Von: Newspaper aus Krefeld

12.10.2019

Inhalt: „Nuri ist Bienenhüter, mit seiner Familie führt er ein einfaches, aber erfülltes Leben im syrischen Aleppo. Bis das Undenkbare passiert und der Krieg ihr Zuhause erreicht. Nuris kleiner Sohn Sami wird bei einem Bombenanschlag getötet, seine Frau Afra erblindet.
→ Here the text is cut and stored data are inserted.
(* ===== verification/KernelSymbols.v ===== *)
(** * Metadata note, kernel symbols and kernel descriptors

    The ELF half of [loader/metadata_reader.cpp]: the search for the AMDGPU
    metadata note, the dynamic symbol table, the lookup of a kernel's
    descriptor symbol and the decoding of the 64-byte descriptor, composed by
    [decode_amdhsa_metadata]. *)

From S2P Require Import Prelude Order Memory CodeObject Segments MessagePack Metadata ElfDynamic.

Definition kKernelDescriptorSize : Z := 64.
Definition kProgramHeaderTypeNote : Z := 4.
Definition kAmdgpuMetadataNoteType : Z := 32.
Definition kSymbolTypeObject : Z := 1.
Definition kUndefinedSection : Z := 0.
Definition kLowestReservedSectionIndex : Z := 0xff00.
Definition kKernelPropertyWavefrontSize32 : Z := Z.shiftl 1 10.
Definition kKernelPropertyUsesDynamicStack : Z := Z.shiftl 1 11.
Definition kKnownKernelProperties : Z := 0x0c7f.
Definition kSymbolNameOffset : Z := 0.
Definition kSymbolInfoOffset : Z := 4.
Definition kSymbolSectionIndexOffset : Z := 6.
Definition kSymbolValueOffset : Z := 8.
Definition kSymbolSizeOffset : Z := 16.
Definition kDescriptorGroupSegmentSizeOffset : Z := 0.
Definition kDescriptorPrivateSegmentSizeOffset : Z := 4.
Definition kDescriptorKernargSizeOffset : Z := 8.
Definition kDescriptorCodeEntryOffset : Z := 16.
Definition kDescriptorComputePgmRsrc3Offset : Z := 44.
Definition kDescriptorComputePgmRsrc1Offset : Z := 48.
Definition kDescriptorComputePgmRsrc2Offset : Z := 52.
Definition kDescriptorKernelPropertiesOffset : Z := 56.
Definition kDescriptorKernargPreloadOffset : Z := 58.

(** ** The metadata note *)

Definition align4 (value : Z) : option Z :=
  match checked_add value 3 with
  | None => None
  | Some with_padding => Some (Z.land with_padding (UINT64_MAX - 3))
  end.

(** ["AMDGPU"] with its terminator. *)
Definition kAmdgpuOwner : bytes := [x41; x4d; x44; x47; x50; x55; x00].

(** The owner comparison: [memcmp] runs only for a name of the right size. *)
Definition note_is_amdgpu (data : bytes) (name_size name_offset : Z) : parse bool :=
  if name_size =? size_of kAmdgpuOwner then
    name ← read_bytes data name_offset (size_of kAmdgpuOwner);
    Ok (bool_decide (name = kAmdgpuOwner))
  else Ok false.
(* ===== verification/LoadPlan.v ===== *)
(** * The load plan

    [loader/load_plan_reader.cpp]: the plan by which the runtime builds the
    executable image of a code object: the copies, zero fills and protections
    of the PT_LOAD segments, and the dynamic relocations, read from the tables
    the dynamic segment names. *)

From stdpp Require Import pretty.
From S2P Require Import Prelude Order Memory CodeObject Segments ElfDynamic KernelSymbols.

Definition kElf64RelSize : Z := 16.
Definition kElf64RelaSize : Z := 24.
Definition kAbsoluteSection : Z := 0xfff1.
Definition kDynamicPltRelocationSize : Z := 2.
Definition kDynamicHash : Z := 4.
Definition kDynamicSymbolTable : Z := 6.
Definition kDynamicRela : Z := 7.
Definition kDynamicRelaSize : Z := 8.
Definition kDynamicRelaEntrySize : Z := 9.
Definition kDynamicSymbolEntrySize : Z := 11.
Definition kDynamicRel : Z := 17.
Definition kDynamicRelSize : Z := 18.
Definition kDynamicRelEntrySize : Z := 19.
Definition kDynamicPltRelocationType : Z := 20.
Definition kDynamicJumpRelocation : Z := 23.
Definition kDynamicRelrSize : Z := 35.
Definition kDynamicRelr : Z := 36.
Definition kDynamicRelrEntrySize : Z := 37.
Definition kDynamicRelaCount : Z := 0x6ffffff9.
Definition kDynamicRelCount : Z := 0x6ffffffa.

(** ** The relocation tags of the dynamic table *)

Record RelocationTableInfo := mkRelocationTableInfo {
  rt_address : DynamicValue;
  rt_size : DynamicValue;
  rt_entry_size : DynamicValue;
  rt_relative_count : DynamicValue
}.

Record DynamicRelocationInfo := mkDynamicRelocationInfo {
  dr_hash : DynamicValue;
  dr_symbol_table : DynamicValue;
  dr_symbol_entry_size : DynamicValue;
  dr_rel : RelocationTableInfo;
  dr_rela : RelocationTableInfo
}.

Definition default_table_info : RelocationTableInfo :=
  mkRelocationTableInfo default_dynamic_value default_dynamic_value default_dynamic_value
    default_dynamic_value.

Definition default_relocation_info : DynamicRelocationInfo :=
  mkDynamicRelocationInfo default_dynamic_value default_dynamic_value default_dynamic_value
    default_table_info default_table_info.

(** The four tags of one relocation table; [None] for any other tag. *)
Definition set_table_tag (table : RelocationTableInfo)
    (address_tag size_tag entry_tag count_tag : Z * string)
    (tag value file_offset : Z) : option (parse RelocationTableInfo) :=
  let set dv name := set_dynamic_value dv value (u64_add file_offset 8)
    ("dynamic table contains duplicate " +:+ name) in
  match table with
  | mkRelocationTableInfo address size entry_size relative_count =>
      if tag =? address_tag.1 then
        Some (dv ← set address address_tag.2;
              Ok (mkRelocationTableInfo dv size entry_size relative_count))
      else if tag =? size_tag.1 then
        Some (dv ← set size size_tag.2;
              Ok (mkRelocationTableInfo address dv entry_size relative_count))
      else if tag =? entry_tag.1 then
        Some (dv ← set entry_size entry_tag.2;
              Ok (mkRelocationTableInfo address size dv relative_count))
      else if tag =? count_tag.1 then
        Some (dv ← set relative_count count_tag.2;
              Ok (mkRelocationTableInfo address size entry_size dv))
      else None
  end.

Definition set_rel_tag (table : RelocationTableInfo) : Z -> Z -> Z ->
    option (parse RelocationTableInfo) :=
  set_table_tag table (kDynamicRel, "DT_REL"%string) (kDynamicRelSize, "DT_RELSZ"%string)
    (kDynamicRelEntrySize, "DT_RELENT"%string) (kDynamicRelCount, "DT_RELCOUNT"%string).

Definition set_rela_tag (table : RelocationTableInfo) : Z -> Z -> Z ->
    option (parse RelocationTableInfo) :=
  set_table_tag table (kDynamicRela, "DT_RELA"%string) (kDynamicRelaSize, "DT_RELASZ"%string)
    (kDynamicRelaEntrySize, "DT_RELAENT"%string) (kDynamicRelaCount, "DT_RELACOUNT"%string).

(** The [switch] on the tag of one entry. *)
Definition set_relocation_tag (info : DynamicRelocationInfo) (tag value file_offset : Z)
  : parse DynamicRelocationInfo :=
  let set dv name := set_dynamic_value dv value (u64_add file_offset 8)
    ("dynamic table contains duplicate " +:+ name) in
  match info with
  | mkDynamicRelocationInfo hash symbol_table symbol_entry_size rel rela =>
      if tag =? kDynamicHash then
        dv ← set hash "DT_HASH"%string;
        Ok (mkDynamicRelocationInfo dv symbol_table symbol_entry_size rel rela)
      else if tag =? kDynamicSymbolTable then
        dv ← set symbol_table "DT_SYMTAB"%string;
        Ok (mkDynamicRelocationInfo hash dv symbol_entry_size rel rela)
      else if tag =? kDynamicSymbolEntrySize then
        dv ← set symbol_entry_size "DT_SYMENT"%string;
        Ok (mkDynamicRelocationInfo hash symbol_table dv rel rela)
      else match set_rel_tag rel tag value file_offset with
      | Some table =>
          rel ← table;
          Ok (mkDynamicRelocationInfo hash symbol_table symbol_entry_size rel rela)
      | None =>
      match set_rela_tag rela tag value file_offset with
      | Some table =>
          rela ← table;
          Ok (mkDynamicRelocationInfo hash symbol_table symbol_entry_size rel rela)
      | None =>
      if (tag =? kDynamicPltRelocationSize) || (tag =? kDynamicPltRelocationType) ||
         (tag =? kDynamicJumpRelocation) then
        failure ParseErrorCode.UnsupportedRelocationFormat file_offset
          "PLT relocations are outside the observed HSACO subset"
      else if (tag =? kDynamicRelr) || (tag =? kDynamicRelrSize) ||
              (tag =? kDynamicRelrEntrySize) then
        failure ParseErrorCode.UnsupportedRelocationFormat file_offset
          "RELR relocations are outside the observed HSACO subset"
      else Ok info
      end
      end
  end.

Fixpoint read_relocation_tags (data : bytes) (dynamic_offset : Z) (remaining : nat)
    (offset : Z) (info : DynamicRelocationInfo) : parse (option DynamicRelocationInfo) :=
  match remaining with
  | O => Ok None
  | S remaining =>
      let file_offset := u64_add dynamic_offset offset in
      tag ← read_i64 data file_offset;
      value ← read_u64 data (file_offset + 8);
      if tag =? 0 then Ok (Some info)
      else
        info ← set_relocation_tag info tag value file_offset;
        read_relocation_tags data dynamic_offset remaining
          (offset + kElf64DynamicEntrySize) info
  end.

Definition read_dynamic_relocation_info (data : bytes) (size : Z)
  : parse DynamicRelocationInfo :=
  found ← find_dynamic_segment data size;
  match found with
  | None => Ok default_relocation_info
  | Some (dynamic_offset, dynamic_size) =>
      entries ← read_relocation_tags data dynamic_offset
        (Z.to_nat (dynamic_size / kElf64DynamicEntrySize)) 0 default_relocation_info;
      match entries with
      | None =>
          failure ParseErrorCode.InvalidDynamicTable dynamic_offset
            "dynamic table has no DT_NULL terminator"
      | Some info => Ok info
      end
  end.

(** ** Relocation tables *)

Definition table_is_present (table : RelocationTableInfo) : bool :=
  dv_present (rt_address table) || dv_present (rt_size table) ||
  dv_present (rt_entry_size table).

Definition validate_relocation_table_info (table : RelocationTableInfo)
    (expected_entry_size : Z) (table_name : string) : parse unit :=
  if negb (table_is_present table) then
    if dv_present (rt_relative_count table) &&
       negb (dv_value (rt_relative_count table) =? 0) then
      failure ParseErrorCode.InvalidRelocationTable (dv_file_offset (rt_relative_count table))
        (table_name +:+ " count is present without a relocation table")
    else Ok ()
  else if negb (dv_present (rt_address table)) || negb (dv_present (rt_size table)) ||
          negb (dv_present (rt_entry_size table)) then
    let offset :=
      if dv_present (rt_address table) then dv_file_offset (rt_address table)
      else if dv_present (rt_size table) then dv_file_offset (rt_size table)
      else dv_file_offset (rt_entry_size table) in
    failure ParseErrorCode.InvalidRelocationTable offset
      (table_name +:+ " requires address, size, and entry-size tags")
  else if negb (dv_value (rt_entry_size table) =? expected_entry_size) then
    failure ParseErrorCode.InvalidRelocationTable (dv_file_offset (rt_entry_size table))
      (table_name +:+ " entry size is not the ELF64 size")
  else if negb (dv_value (rt_size table) mod expected_entry_size =? 0) then
    failure ParseErrorCode.InvalidRelocationTable (dv_file_offset (rt_size table))
      (table_name +:+ " byte size is not a whole number of entries")
  else
    let entry_count := dv_value (rt_size table) / expected_entry_size in
    if dv_present (rt_relative_count table) &&
       (dv_value (rt_relative_count table) >? entry_count) then
      failure ParseErrorCode.InvalidRelocationTable (dv_file_offset (rt_relative_count table))
        (table_name +:+ " relative relocation count exceeds its entry count")
    else Ok ().

Definition validate_disjoint_relocation_tables (rel rela : RelocationTableInfo) : parse unit :=
  if negb (table_is_present rel) || negb (table_is_present rela) ||
     (dv_value (rt_size rel) =? 0) || (dv_value (rt_size rela) =? 0) then Ok ()
  else
    match checked_add (dv_value (rt_address rel)) (dv_value (rt_size rel)),
          checked_add (dv_value (rt_address rela)) (dv_value (rt_size rela)) with
    | Some rel_end, Some rela_end =>
        if (dv_value (rt_address rel) <? rela_end) && (dv_value (rt_address rela) <? rel_end)
        then failure ParseErrorCode.InvalidRelocationTable (dv_file_offset (rt_address rela))
               "DT_REL and DT_RELA tables overlap"
        else Ok ()
    | _, _ =>
        failure ParseErrorCode.InvalidRelocationTable (dv_file_offset (rt_address rela))
          "relocation table virtual range overflows uint64"
    end.

Definition is_known_amdgpu_relocation (type : Z) : bool :=
  bool_decide (type ∈ [0; 1; 2; 3; 4; 5; 6; 7; 8; 9; 10; 11; 13; 14]).

Definition relocation_width (type : Z) : Z :=
  if bool_decide (type = 0) then 0
  else if bool_decide (type = 14) then 2
  else if bool_decide (type ∈ [1; 2; 4; 6; 7; 8; 9; 10; 11]) then 4
  else if bool_decide (type ∈ [3; 5; 13]) then 8
  else 0.

Definition relocation_uses_symbol (type : Z) : bool :=
  negb (type =? 0) && negb (type =? 13).

Record DynamicSymbol := mkDynamicSymbol {
  dsym_value : Z;
  dsym_defined : bool;
  dsym_absolute : bool
}.

Definition read_symbol_count (data : bytes) (load_segments : list LoadSegment)
    (hash : DynamicValue) : parse Z :=
  if negb (dv_present hash) then
    failure ParseErrorCode.InvalidRelocationTable 0
      "relocations require DT_HASH to bound symbol indices"
  else match virtual_address_to_file load_segments (dv_value hash) 8 with
  | None =>
      failure ParseErrorCode.InvalidRelocationTable (dv_file_offset hash)
        "DT_HASH is not backed by a PT_LOAD file range"
  | Some hash_offset =>
      bucket_count ← read_u32 data hash_offset;
      symbol_count ← read_u32 data (u64_add hash_offset 4);
      if bucket_count =? 0 then
        failure ParseErrorCode.InvalidRelocationTable (dv_file_offset hash)
          "DT_HASH has no symbol buckets"
      else
        let word_count := u64_add bucket_count symbol_count in
        if word_count >? (UINT64_MAX - 8) / 4 then
          failure ParseErrorCode.InvalidRelocationTable (dv_file_offset hash)
            "DT_HASH size overflows uint64"
        else
          let hash_size := u64_add 8 (u64_mul word_count 4) in
          match virtual_address_to_file load_segments (dv_value hash) hash_size with
          | None =>
              failure ParseErrorCode.InvalidRelocationTable (dv_file_offset hash)
                "DT_HASH extends outside PT_LOAD file ranges"
          | Some _ => Ok symbol_count
          end
  end.

Fixpoint read_symbol_values (data : bytes) (table_offset : Z) (remaining : nat) (index : Z)
  : parse (list DynamicSymbol) :=
  match remaining with
  | O => Ok []
  | S remaining =>
      let entry := table_offset + index * kElf64SymbolSize in
      section_index ← read_u16 data (entry + kSymbolSectionIndexOffset);
      value ← read_u64 data (entry + kSymbolValueOffset);
      rest ← read_symbol_values data table_offset remaining (index + 1);
      Ok (mkDynamicSymbol value (negb (section_index =? kUndefinedSection))
            (section_index =? kAbsoluteSection) :: rest)
  end.

Definition read_relocation_symbols (data : bytes) (load_segments : list LoadSegment)
    (dynamic : DynamicRelocationInfo) (symbol_count : Z) : parse (list DynamicSymbol) :=
  if negb (dv_present (dr_symbol_table dynamic)) ||
     negb (dv_present (dr_symbol_entry_size dynamic)) ||
     negb (dv_value (dr_symbol_entry_size dynamic) =? kElf64SymbolSize) then
    failure ParseErrorCode.InvalidRelocationTable
      (if dv_present (dr_symbol_table dynamic)
       then dv_file_offset (dr_symbol_entry_size dynamic)
       else dv_file_offset (dr_hash dynamic))
      "relocations require DT_SYMTAB and ELF64 DT_SYMENT"
  else
    let table_size := u64_mul symbol_count kElf64SymbolSize in
    match virtual_address_to_file load_segments (dv_value (dr_symbol_table dynamic))
            table_size with
    | None =>
        failure ParseErrorCode.InvalidRelocationTable (dv_file_offset (dr_symbol_table dynamic))
          "DT_SYMTAB extends outside PT_LOAD file ranges"
    | Some table_offset => read_symbol_values data table_offset (Z.to_nat symbol_count) 0
    end.
Definition executable_image_error_name (error : ExecutableImageError.t) : string :=
  match error with
  | ExecutableImageError.None => "none"
  | ExecutableImageError.InvalidArgument => "invalid_argument"
  | ExecutableImageError.EmptyImage => "empty_image"
  | ExecutableImageError.ImageSizeOverflow => "image_size_overflow"
  | ExecutableImageError.UnsupportedAlignment => "unsupported_alignment"
  | ExecutableImageError.UnsupportedRelocations => "unsupported_relocations"
  | ExecutableImageError.InvalidCopyOperation => "invalid_copy_operation"
  | ExecutableImageError.InvalidZeroFillOperation => "invalid_zero_fill_operation"
  | ExecutableImageError.InvalidProtectionOperation => "invalid_protection_operation"
  | ExecutableImageError.InvalidKernelDescriptor => "invalid_kernel_descriptor"
  | ExecutableImageError.AllocationFailed => "allocation_failed"
  | ExecutableImageError.MisalignedAllocation => "misaligned_allocation"
  | ExecutableImageError.InvalidVirtualAddress => "invalid_virtual_address"
  | ExecutableImageError.GpuAddressOverflow => "gpu_address_overflow"
  end.

Record ExecutableImageStatus := mkImageStatus {
  is_error : ExecutableImageError.t;
  is_message : string
}.

Definition image_ok : ExecutableImageStatus := mkImageStatus ExecutableImageError.None "".

(** [explicit operator bool() const] *)
Definition status_ok (status : ExecutableImageStatus) : bool :=
  bool_decide (is_error status = ExecutableImageError.None).

(** [return failure(error, message);] *)
Definition image_failure (error : ExecutableImageError.t) (message : string)
  : ExecutableImageStatus := mkImageStatus error message.

(** A check, then the rest when it passed: the early returns. *)
Definition and_then (status next : ExecutableImageStatus) : ExecutableImageStatus :=
  if status_ok status then next else status.

Declare Scope image_scope.
Notation "status ;; next" := (and_then status next)
  (at level 100, next at level 200, right associativity) : image_scope.
Local Open Scope image_scope.

(** [if (condition) { return failure; }] *)
Definition when (condition : bool) (failure : ExecutableImageStatus) : ExecutableImageStatus :=
  if condition then failure else image_ok.

(** ** Ranges of the plan *)

Definition image_offset (plan : LoadPlan) (virtual_address size : Z) : option Z :=
  if (size =? 0) || (virtual_address <? plan_image_virtual_address plan) then None
  else
    let candidate := u64_sub virtual_address (plan_image_virtual_address plan) in
    if (candidate >? plan_image_size plan) || (size >? plan_image_size plan - candidate)
    then None else Some candidate.

Section ordered.
Context {Operation : Type} (address size : Operation -> Z).

(** [previous_end] is [Some] once [has_previous] is set. *)
Fixpoint operations_are_ordered_from (previous_end : option Z) (operations : list Operation)
  : bool :=
  match operations with
  | [] => true
  | operation :: operations =>
      if size operation =? 0 then false
      else match checked_add (address operation) (size operation) with
      | None => false
      | Some operation_end =>
          match previous_end with
          | Some previous_end =>
              if address operation <? previous_end then false
              else operations_are_ordered_from (Some operation_end) operations
          | None => operations_are_ordered_from (Some operation_end) operations
          end
      end
  end.

Definition operations_are_ordered (operations : list Operation) : bool :=
  operations_are_ordered_from None operations.
End ordered.

(** The two-index sweep over the copies and the zero fills: the outer
    recursion advances [copy_index], the inner one [zero_fill_index]. *)
Fixpoint ranges_overlap (copies : list LoadCopy) : list LoadZeroFill -> bool :=
  match copies with
  | [] => fun _ => false
  | copy :: copies' =>
      fix sweep (zero_fills : list LoadZeroFill) : bool :=
        match zero_fills with
        | [] => false
        | zero_fill :: zero_fills' =>
            let copy_end := u64_add (lc_virtual_address copy) (lc_size copy) in
            let zero_fill_end := u64_add (lz_virtual_address zero_fill) (lz_size zero_fill) in
            if (lc_virtual_address copy <? zero_fill_end) &&
               (lz_virtual_address zero_fill <? copy_end) then true
            else if copy_end <=? lz_virtual_address zero_fill
            then ranges_overlap copies' zero_fills
            else sweep zero_fills'
        end
  end.

Definition copy_and_zero_fill_ranges_overlap (plan : LoadPlan) : bool :=
  ranges_overlap (plan_copies plan) (plan_zero_fills plan).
Sie müssen fliehen, um zumindest ihr eigenes Leben zu retten. Die Trauer um Sami und Erinnerungen an das einst glückliche Leben begleiten sie auf dem langen, gefährlichen Weg durch eine Welt, die nicht auf sie gewartet hat und selbst die Mutigsten in die Knie zwingt. Doch in England wartet Nuris Cousin Mustafa mit einem Bienenstock, der neuen Honig und neues Leben verspricht. Aber die größte Herausforderung liegt noch vor Nuri und Afra: wieder zueinander zu finden und gemeinsam die Hoffnung an ein neues Leben zu bewahren." Schreibstil/Art: Nuri beschreibt aus der Ich-Perspektive die berührende, emotionale und zugleich beschwerliche Flucht von Aleppo über Griechenland und anschließend nach England. 
Der Schreibstil ist sehr poetisch, die Sprache bildhaft. Landschaften, Orte und Charaktere sind meiner Meinung nach sehr gut umschrieben. Erzählt wird in zwei Strängen; in der Gegenwart, sprich nach der Ankunft in England und der Vergangenheit, die Flucht und die Stationen der Beiden.
 Die Zeitenwechsel sind miteinander verbunden; die Kapitelüberschrift ist das letzte Wort des vorherigen und das erste Wort des folgenden Kapitels. 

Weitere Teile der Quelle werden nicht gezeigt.